Data excerpts:
════

(** The row an adjustment writes. *)
Lemma adjust_stock_Ok stock_id payload u db key row' db' :
  request (adjust_stock stock_id payload u) db = (Ok (key, row'), db') ->
  exists row,
    DB.stocks db !! stock_id = Some row /\
    0 <= Stock.quantity_on_hand row + StockAdjustRequest.quantity_delta payload /\
    row' = Stock.mk (Stock.shop_id row) (Stock.product_id row)
             (Stock.quantity_on_hand row + StockAdjustRequest.quantity_delta payload)
             (default (Stock.buying_price row) (StockAdjustRequest.buying_price payload))
             (default (Stock.selling_price row) (StockAdjustRequest.selling_price payload)) /\
    DB.stocks db' = <[stock_id := row']> (DB.stocks db) /\
    DB.purchases db' = DB.purchases db /\
    DB.stock_transfers db' = DB.stock_transfers db.
Proof.
  intros H. apply request_Ok in H as (s' & E & ->).
  unfold adjust_stock in E. tx_run E.
  match goal with H : integrity _ = true |- _ => clear H end.
  db_simpl. eexists. split; [eassumption|]. split; [lia|].
  split; [|repeat split].
  destruct (StockAdjustRequest.buying_price payload),
    (StockAdjustRequest.selling_price payload); reflexivity.
Qed.

Lemma upsert_stock_Ok payload u db key row' db' :
  request (upsert_stock payload u) db = (Ok (key, row'), db') ->
  Stock.quantity_on_hand row' = StockUpsertRequest.quantity_on_hand payload /\
  Stock.buying_price row' = StockUpsertRequest.buying_price payload /\
  Stock.selling_price row' = StockUpsertRequest.selling_price payload /\
  match select_first
          (fun row => (Stock.shop_id row =? StockUpsertRequest.shop_id payload) &&
                      (Stock.product_id row =? StockUpsertRequest.product_id payload))
          (DB.stocks db) with
  | Some k => key = k /\ is_Some (DB.stocks db !! k)
  | None => key = fresh_id (DB.stocks db)
  end /\
  DB.stocks db' = <[key := row']> (DB.stocks db) /\
  DB.purchases db' = DB.purchases db /\
  DB.stock_transfers db' = DB.stock_transfers db.
Proof.
  intros H. apply request_Ok in H as (s' & E & ->).
  unfold upsert_stock in E. tx_run E.
  match goal with H : integrity _ = true |- _ => clear H end.
  destruct (select_first _ (DB.stocks db)) as [k|] eqn:Esel; tx_more;
    repeat split; eauto.
Qed.

Lemma delete_stock_Ok stock_id u db key row db' :
  request (delete_stock stock_id u) db = (Ok (key, row), db') ->
  key = stock_id /\
  DB.stocks db !! stock_id = Some row /\
  DB.stocks db' = delete stock_id (DB.stocks db) /\
  DB.purchases db' = DB.purchases db /\
  DB.stock_transfers db' = DB.stock_transfers db.
Proof.
  intros H. apply request_Ok in H as (s' & E & ->).
  unfold delete_stock in E. tx_run E.
  match goal with H : integrity _ = true |- _ => clear H end.
  db_simpl. repeat split. assumption.
Qed.

(** ** Transfers, step by step *)

Lemma Decimal_div_inv x y v :
  Decimal.div x y = Ok v -> ~ (y == 0)%Q /\ v = (x / y)%Q.
Proof.
  unfold Decimal.div. destruct (Qeq_bool y 0) eqn:E; [discriminate|].
  intros [= <-]. split; [|reflexivity].
  intros H. apply Qeq_bool_iff in H. congruence.
Qed.


Lemma DB_set_products_id d : DB.set_products (DB.products d) d = d.
Proof. destruct d. reflexivity. Qed.

Lemma DB_set_stocks_id d : DB.set_stocks (DB.stocks d) d = d.
Proof. destruct d. reflexivity. Qed.

Lemma mirror_product_Ok to_shop_id source_product s k s' :
  mirror_product to_shop_id source_product s = (Ok k, s') ->
  exists products', s' = mkSession (committed s) (DB.set_products products' (pending s)).
Proof.
  unfold mirror_product. intros E. tx_run E.
  destruct (select_first _ (DB.products (pending s))) as [k'|]; tx_more.
  - exists (DB.products (pending s)). rewrite DB_set_products_id. destruct s; reflexivity.
  - eexists. reflexivity.
Qed.

Lemma move_stock_Ok payload target_product s source_buy source_sell s' :
  move_stock payload target_product s = (Ok (source_buy, source_sell), s') ->
  exists stocks2,
    moved payload target_product (DB.stocks (pending s)) stocks2 source_buy source_sell /\
    s' = mkSession (committed s) (DB.set_stocks stocks2 (pending s)).
Proof.
  intros E. unfold move_stock in E. tx_run E.
  match goal with
  | H : (match ?x with _ => _ end) _ = _ |- _ => destruct x as [target|] eqn:Etarget
  end; tx_more.
  - repeat match goal with
    | H : Decimal.div _ _ = Ok _ |- _ => apply Decimal_div_inv in H as [? ->]
    end.
    eexists. split; [|reflexivity].
    unfold moved. eexists _, _.
    do 5 (split; [first [eassumption | reflexivity | lia]|]).
    cbv zeta. rewrite Etarget. eexists. split; [eassumption|].
    split; [|reflexivity].
    intros Hz. match goal with H : ~ (_ == 0)%Q |- _ => apply H end.
    rewrite Hz. reflexivity.
  - eexists. split; [|reflexivity].
    unfold moved. eexists _, _.
    do 5 (split; [first [eassumption | reflexivity | lia]|]).
    cbv zeta. rewrite Etarget. reflexivity.
Qed.

Lemma _reverse_transfer_impact_Ok transfer s v s' :
  _reverse_transfer_impact transfer s = (Ok v, s') ->
  exists source_product target_product stocks2,
    DB.products (pending s) !! StockTransfer.product_id transfer = Some source_product /\
    select_first
      (fun row => (Product.shop_id row =? StockTransfer.to_shop_id transfer) &&
                  String.eqb (Product.sku row) (Product.sku source_product))
      (DB.products (pending s)) = Some target_product /\
    reversed transfer target_product (DB.stocks (pending s)) stocks2 /\
    s' = mkSession (committed s) (DB.set_stocks stocks2 (pending s)).
Proof.
  intros E. unfold _reverse_transfer_impact in E. tx_run E.
  same_row.
  match goal with
  | H : (if ?c then _ else _) _ = _ |- _ => destruct c eqn:Egt
  end; tx_more; unfold Decimal.of_int in *.
  - repeat match goal with
    | H : Decimal.div _ _ = Ok _ |- _ => apply Decimal_div_inv in H as [? ->]
    end.
    eexists _, _, _. do 2 (split; [eassumption|]). split.
    + unfold reversed. eexists _, _, _, _, _.
      do 5 (split; [first [eassumption | reflexivity | lia]|]).
      cbv zeta. split; [eassumption|].
      rewrite Egt. reflexivity.
    + rewrite insert_insert_eq. reflexivity.
  - eexists _, _, _. do 2 (split; [eassumption|]). split.
    + unfold reversed. eexists _, _, _, _, _.
      do 5 (split; [first [eassumption | reflexivity | lia]|]).
      cbv zeta. split; [eassumption|].
      rewrite Egt. reflexivity.
    + reflexivity.
Qed.

Lemma transfer_stock_Ok payload u db transfer_id transfer db' :
  request (transfer_stock payload u) db = (Ok (transfer_id, transfer), db') ->
  TransferStockRequest.from_shop_id payload <> TransferStockRequest.to_shop_id payload /\
  StockTransfer.quantity transfer = TransferStockRequest.quantity payload /\
  StockTransfer.from_shop_id transfer = TransferStockRequest.from_shop_id payload /\
  StockTransfer.to_shop_id transfer = TransferStockRequest.to_shop_id payload /\
  DB.purchases db' = DB.purchases db /\
  DB.stock_transfers db' = <[transfer_id := transfer]> (DB.stock_transfers db) /\
  exists target_product,
    moved payload target_product (DB.stocks db) (DB.stocks db')
      (StockTransfer.unit_buying_price transfer)
      (StockTransfer.unit_selling_price transfer).
Proof.
  intros H. apply request_Ok in H as (s' & E & ->).
  unfold transfer_stock in E. tx_run E.
  match goal with H : integrity _ = true |- _ => clear H end.
  match goal with
  | H : mirror_product _ _ _ = _ |- _ => apply mirror_product_Ok in H as (products' & ->)
  end.
  match goal with
  | H : move_stock _ _ _ = _ |- _ => apply move_stock_Ok in H as (stocks2 & Hmoved & ->)
  end.
  tx_more. do 6 (split; [first [assumption | reflexivity]|]).
  eexists. exact Hmoved.
Qed.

════

■ Task directions
All that is wanted is a faithful reproduction of the line above with "destruct c eqn:Egt", the line with "StockTransfer.quantity transfer = TransferStockRequest.quantity", and every line in between.

■ Solution
  | H : (if ?c then _ else _) _ = _ |- _ => destruct c eqn:Egt
  end; tx_more; unfold Decimal.of_int in *.
  - repeat match goal with
    | H : Decimal.div _ _ = Ok _ |- _ => apply Decimal_div_inv in H as [? ->]
    end.
    eexists _, _, _. do 2 (split; [eassumption|]). split.
    + unfold reversed. eexists _, _, _, _, _.
      do 5 (split; [first [eassumption | reflexivity | lia]|]).
      cbv zeta. split; [eassumption|].
      rewrite Egt. reflexivity.
    + rewrite insert_insert_eq. reflexivity.
  - eexists _, _, _. do 2 (split; [eassumption|]). split.
    + unfold reversed. eexists _, _, _, _, _.
      do 5 (split; [first [eassumption | reflexivity | lia]|]).
      cbv zeta. split; [eassumption|].
      rewrite Egt. reflexivity.
    + reflexivity.
Qed.

Lemma transfer_stock_Ok payload u db transfer_id transfer db' :
  request (transfer_stock payload u) db = (Ok (transfer_id, transfer), db') ->
  TransferStockRequest.from_shop_id payload <> TransferStockRequest.to_shop_id payload /\
  StockTransfer.quantity transfer = TransferStockRequest.quantity payload /\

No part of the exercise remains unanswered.